Your answer should consist of the lines in the data below that contain "expr".

● ● ● ●

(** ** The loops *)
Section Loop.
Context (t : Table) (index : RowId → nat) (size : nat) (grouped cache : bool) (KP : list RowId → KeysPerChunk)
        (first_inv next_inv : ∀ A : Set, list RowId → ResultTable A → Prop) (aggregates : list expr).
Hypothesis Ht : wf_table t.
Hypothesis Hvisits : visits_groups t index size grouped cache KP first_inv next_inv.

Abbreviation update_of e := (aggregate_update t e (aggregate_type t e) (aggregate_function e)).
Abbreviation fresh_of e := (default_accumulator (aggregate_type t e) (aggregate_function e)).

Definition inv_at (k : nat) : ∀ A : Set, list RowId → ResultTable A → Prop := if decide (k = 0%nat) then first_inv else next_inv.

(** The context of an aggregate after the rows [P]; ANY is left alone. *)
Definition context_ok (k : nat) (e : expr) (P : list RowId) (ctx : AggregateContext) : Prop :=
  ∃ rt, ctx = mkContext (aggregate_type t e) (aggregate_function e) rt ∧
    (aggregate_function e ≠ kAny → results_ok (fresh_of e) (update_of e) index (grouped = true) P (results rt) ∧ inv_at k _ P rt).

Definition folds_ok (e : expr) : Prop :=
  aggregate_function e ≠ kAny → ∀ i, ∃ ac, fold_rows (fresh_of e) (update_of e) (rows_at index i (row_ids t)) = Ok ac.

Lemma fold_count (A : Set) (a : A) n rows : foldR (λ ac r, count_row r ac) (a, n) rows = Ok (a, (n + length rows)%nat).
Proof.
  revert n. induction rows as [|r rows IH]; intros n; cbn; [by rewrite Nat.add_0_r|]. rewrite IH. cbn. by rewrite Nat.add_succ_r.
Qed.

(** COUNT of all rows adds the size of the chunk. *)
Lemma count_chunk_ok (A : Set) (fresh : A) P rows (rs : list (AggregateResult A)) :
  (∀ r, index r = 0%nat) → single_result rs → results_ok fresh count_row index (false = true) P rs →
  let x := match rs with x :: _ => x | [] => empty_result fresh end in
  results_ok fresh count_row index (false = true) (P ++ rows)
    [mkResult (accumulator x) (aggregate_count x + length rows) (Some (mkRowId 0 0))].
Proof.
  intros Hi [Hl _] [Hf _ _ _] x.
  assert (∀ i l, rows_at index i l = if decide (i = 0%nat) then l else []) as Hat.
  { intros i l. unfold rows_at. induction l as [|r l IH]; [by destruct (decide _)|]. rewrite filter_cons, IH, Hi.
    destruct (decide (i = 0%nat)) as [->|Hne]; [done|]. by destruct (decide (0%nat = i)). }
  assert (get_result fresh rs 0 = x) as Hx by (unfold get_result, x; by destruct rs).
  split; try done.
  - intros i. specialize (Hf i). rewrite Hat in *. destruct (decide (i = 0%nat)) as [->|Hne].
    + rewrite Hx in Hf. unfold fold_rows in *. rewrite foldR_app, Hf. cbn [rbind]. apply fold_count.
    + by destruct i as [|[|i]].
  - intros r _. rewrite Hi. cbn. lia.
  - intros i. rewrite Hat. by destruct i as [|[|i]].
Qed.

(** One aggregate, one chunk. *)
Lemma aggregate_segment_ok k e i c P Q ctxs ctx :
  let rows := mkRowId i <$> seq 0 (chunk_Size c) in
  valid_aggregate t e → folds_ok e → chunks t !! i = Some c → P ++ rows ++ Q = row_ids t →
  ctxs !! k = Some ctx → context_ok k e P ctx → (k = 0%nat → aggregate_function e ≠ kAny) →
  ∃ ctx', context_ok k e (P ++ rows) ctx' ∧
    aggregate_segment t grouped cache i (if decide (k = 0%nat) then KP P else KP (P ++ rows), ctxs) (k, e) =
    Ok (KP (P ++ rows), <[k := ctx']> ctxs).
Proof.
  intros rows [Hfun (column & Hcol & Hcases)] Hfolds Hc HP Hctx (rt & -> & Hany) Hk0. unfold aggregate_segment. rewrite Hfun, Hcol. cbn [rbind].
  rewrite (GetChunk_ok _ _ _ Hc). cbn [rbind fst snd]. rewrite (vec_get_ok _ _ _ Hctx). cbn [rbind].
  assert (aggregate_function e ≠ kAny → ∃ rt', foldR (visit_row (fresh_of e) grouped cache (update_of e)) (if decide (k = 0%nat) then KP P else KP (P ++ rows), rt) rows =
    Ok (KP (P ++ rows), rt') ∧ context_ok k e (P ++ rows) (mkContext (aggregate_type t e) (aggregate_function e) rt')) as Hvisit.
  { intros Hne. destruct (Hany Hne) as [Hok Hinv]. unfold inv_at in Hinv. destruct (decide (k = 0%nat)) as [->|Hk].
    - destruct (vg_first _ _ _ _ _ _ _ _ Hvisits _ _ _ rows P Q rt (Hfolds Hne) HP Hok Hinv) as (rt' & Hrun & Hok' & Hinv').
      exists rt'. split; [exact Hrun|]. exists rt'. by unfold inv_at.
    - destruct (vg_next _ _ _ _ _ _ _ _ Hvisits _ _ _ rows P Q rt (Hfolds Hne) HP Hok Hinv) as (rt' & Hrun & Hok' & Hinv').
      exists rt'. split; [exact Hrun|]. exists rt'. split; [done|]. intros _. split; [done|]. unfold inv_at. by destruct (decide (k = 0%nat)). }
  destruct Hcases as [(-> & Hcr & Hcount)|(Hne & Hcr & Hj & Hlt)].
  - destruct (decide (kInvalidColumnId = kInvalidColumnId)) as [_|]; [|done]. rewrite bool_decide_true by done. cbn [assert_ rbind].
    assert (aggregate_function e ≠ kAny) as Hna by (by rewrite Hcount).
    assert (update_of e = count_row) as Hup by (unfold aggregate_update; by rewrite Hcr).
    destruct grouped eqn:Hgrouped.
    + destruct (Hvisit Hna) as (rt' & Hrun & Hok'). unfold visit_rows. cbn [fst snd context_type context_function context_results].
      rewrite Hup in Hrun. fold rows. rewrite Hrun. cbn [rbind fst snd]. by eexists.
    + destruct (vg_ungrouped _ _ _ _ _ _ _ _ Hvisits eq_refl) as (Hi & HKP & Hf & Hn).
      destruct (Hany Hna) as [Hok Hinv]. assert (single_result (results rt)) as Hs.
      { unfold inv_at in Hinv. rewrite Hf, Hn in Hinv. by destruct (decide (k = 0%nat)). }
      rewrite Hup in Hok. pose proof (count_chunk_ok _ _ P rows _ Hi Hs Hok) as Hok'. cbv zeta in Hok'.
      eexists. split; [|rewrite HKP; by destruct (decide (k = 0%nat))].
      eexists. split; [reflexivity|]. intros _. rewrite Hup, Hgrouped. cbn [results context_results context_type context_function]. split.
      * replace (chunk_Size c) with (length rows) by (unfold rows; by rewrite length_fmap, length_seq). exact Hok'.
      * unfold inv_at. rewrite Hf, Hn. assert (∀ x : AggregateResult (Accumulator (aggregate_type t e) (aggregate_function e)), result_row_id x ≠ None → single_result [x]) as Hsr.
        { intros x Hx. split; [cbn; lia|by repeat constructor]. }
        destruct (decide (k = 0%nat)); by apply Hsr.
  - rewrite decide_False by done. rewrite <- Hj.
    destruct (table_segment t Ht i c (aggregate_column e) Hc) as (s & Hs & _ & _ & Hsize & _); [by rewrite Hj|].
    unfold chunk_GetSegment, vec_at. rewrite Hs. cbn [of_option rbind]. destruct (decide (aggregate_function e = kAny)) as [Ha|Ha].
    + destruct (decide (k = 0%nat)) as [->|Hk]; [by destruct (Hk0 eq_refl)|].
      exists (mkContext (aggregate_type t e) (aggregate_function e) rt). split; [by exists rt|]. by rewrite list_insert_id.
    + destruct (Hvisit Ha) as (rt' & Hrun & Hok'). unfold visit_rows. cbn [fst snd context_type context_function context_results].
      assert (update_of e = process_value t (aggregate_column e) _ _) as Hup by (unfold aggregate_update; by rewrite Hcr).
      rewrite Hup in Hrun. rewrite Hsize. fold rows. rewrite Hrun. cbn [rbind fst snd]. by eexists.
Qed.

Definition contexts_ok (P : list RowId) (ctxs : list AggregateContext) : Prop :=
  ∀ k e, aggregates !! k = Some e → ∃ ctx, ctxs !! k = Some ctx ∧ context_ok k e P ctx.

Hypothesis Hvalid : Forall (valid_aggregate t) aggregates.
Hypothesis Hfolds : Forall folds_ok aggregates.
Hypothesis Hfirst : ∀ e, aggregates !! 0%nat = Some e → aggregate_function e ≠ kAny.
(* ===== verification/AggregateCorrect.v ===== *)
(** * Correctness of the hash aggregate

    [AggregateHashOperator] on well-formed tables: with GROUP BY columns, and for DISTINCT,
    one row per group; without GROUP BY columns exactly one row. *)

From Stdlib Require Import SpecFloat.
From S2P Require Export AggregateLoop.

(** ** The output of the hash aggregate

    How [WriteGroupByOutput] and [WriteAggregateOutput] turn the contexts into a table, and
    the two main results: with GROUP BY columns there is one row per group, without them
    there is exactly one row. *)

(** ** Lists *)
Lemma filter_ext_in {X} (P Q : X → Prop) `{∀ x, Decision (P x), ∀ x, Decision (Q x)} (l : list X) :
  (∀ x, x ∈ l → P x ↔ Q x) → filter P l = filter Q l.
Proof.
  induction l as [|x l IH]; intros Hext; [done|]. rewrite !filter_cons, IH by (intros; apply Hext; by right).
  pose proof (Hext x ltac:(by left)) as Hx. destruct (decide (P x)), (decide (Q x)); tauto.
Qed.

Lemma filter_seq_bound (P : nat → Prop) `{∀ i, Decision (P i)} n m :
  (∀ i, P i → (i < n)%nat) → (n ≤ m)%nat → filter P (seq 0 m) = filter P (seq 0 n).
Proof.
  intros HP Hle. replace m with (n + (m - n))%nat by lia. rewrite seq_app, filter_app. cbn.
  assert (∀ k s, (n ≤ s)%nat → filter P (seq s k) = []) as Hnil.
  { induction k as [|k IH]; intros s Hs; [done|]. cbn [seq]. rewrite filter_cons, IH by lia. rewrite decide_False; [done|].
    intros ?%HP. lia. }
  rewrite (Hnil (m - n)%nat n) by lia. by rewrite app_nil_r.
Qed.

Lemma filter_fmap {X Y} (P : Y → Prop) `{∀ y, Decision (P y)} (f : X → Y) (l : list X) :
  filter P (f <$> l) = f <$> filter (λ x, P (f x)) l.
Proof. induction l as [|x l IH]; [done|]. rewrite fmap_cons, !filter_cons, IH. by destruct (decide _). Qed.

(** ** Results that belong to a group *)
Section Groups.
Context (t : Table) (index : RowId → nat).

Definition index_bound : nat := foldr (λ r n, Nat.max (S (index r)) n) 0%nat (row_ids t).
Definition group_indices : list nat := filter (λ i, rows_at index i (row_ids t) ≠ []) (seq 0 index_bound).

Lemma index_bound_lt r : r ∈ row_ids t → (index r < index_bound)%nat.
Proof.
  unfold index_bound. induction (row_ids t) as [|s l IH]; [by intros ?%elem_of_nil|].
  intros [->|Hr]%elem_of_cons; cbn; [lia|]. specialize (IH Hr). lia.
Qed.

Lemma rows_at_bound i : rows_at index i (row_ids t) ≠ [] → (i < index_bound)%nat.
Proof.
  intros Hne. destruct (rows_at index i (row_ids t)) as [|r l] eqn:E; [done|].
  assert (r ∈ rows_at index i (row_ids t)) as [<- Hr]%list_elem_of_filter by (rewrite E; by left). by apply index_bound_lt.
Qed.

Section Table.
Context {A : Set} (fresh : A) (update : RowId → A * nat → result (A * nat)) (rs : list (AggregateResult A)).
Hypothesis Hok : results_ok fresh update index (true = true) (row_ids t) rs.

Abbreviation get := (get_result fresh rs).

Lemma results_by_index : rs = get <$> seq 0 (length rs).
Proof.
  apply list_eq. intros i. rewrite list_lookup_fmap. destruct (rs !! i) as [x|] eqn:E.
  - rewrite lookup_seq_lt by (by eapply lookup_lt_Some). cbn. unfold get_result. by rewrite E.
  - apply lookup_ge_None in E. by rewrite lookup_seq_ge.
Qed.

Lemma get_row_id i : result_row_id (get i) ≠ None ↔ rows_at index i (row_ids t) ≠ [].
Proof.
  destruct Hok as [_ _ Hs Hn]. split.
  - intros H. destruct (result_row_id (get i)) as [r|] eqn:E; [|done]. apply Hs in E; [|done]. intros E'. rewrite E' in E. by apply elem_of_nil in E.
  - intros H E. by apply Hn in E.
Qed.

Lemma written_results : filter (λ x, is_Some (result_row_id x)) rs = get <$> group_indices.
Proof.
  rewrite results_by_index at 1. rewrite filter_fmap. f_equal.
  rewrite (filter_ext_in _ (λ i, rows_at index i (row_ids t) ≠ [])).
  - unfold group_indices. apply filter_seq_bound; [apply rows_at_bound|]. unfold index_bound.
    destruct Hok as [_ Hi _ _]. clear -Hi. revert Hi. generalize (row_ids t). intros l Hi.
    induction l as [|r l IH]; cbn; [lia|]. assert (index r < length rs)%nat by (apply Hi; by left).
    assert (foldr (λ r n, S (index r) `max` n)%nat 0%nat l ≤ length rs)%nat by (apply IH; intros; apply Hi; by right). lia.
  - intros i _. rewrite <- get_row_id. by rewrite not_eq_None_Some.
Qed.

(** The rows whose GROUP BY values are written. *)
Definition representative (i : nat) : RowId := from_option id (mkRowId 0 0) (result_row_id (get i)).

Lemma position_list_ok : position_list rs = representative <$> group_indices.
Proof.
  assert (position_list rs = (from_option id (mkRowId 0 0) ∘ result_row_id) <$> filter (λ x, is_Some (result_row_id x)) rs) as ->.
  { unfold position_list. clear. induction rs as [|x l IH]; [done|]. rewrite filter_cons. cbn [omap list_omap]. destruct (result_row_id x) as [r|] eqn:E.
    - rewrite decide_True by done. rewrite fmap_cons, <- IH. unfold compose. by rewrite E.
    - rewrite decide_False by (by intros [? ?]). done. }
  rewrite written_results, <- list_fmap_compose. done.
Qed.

● ● ● ●

**Task solution**
        (first_inv next_inv : ∀ A : Set, list RowId → ResultTable A → Prop) (aggregates : list expr).
Definition context_ok (k : nat) (e : expr) (P : list RowId) (ctx : AggregateContext) : Prop :=
Definition folds_ok (e : expr) : Prop :=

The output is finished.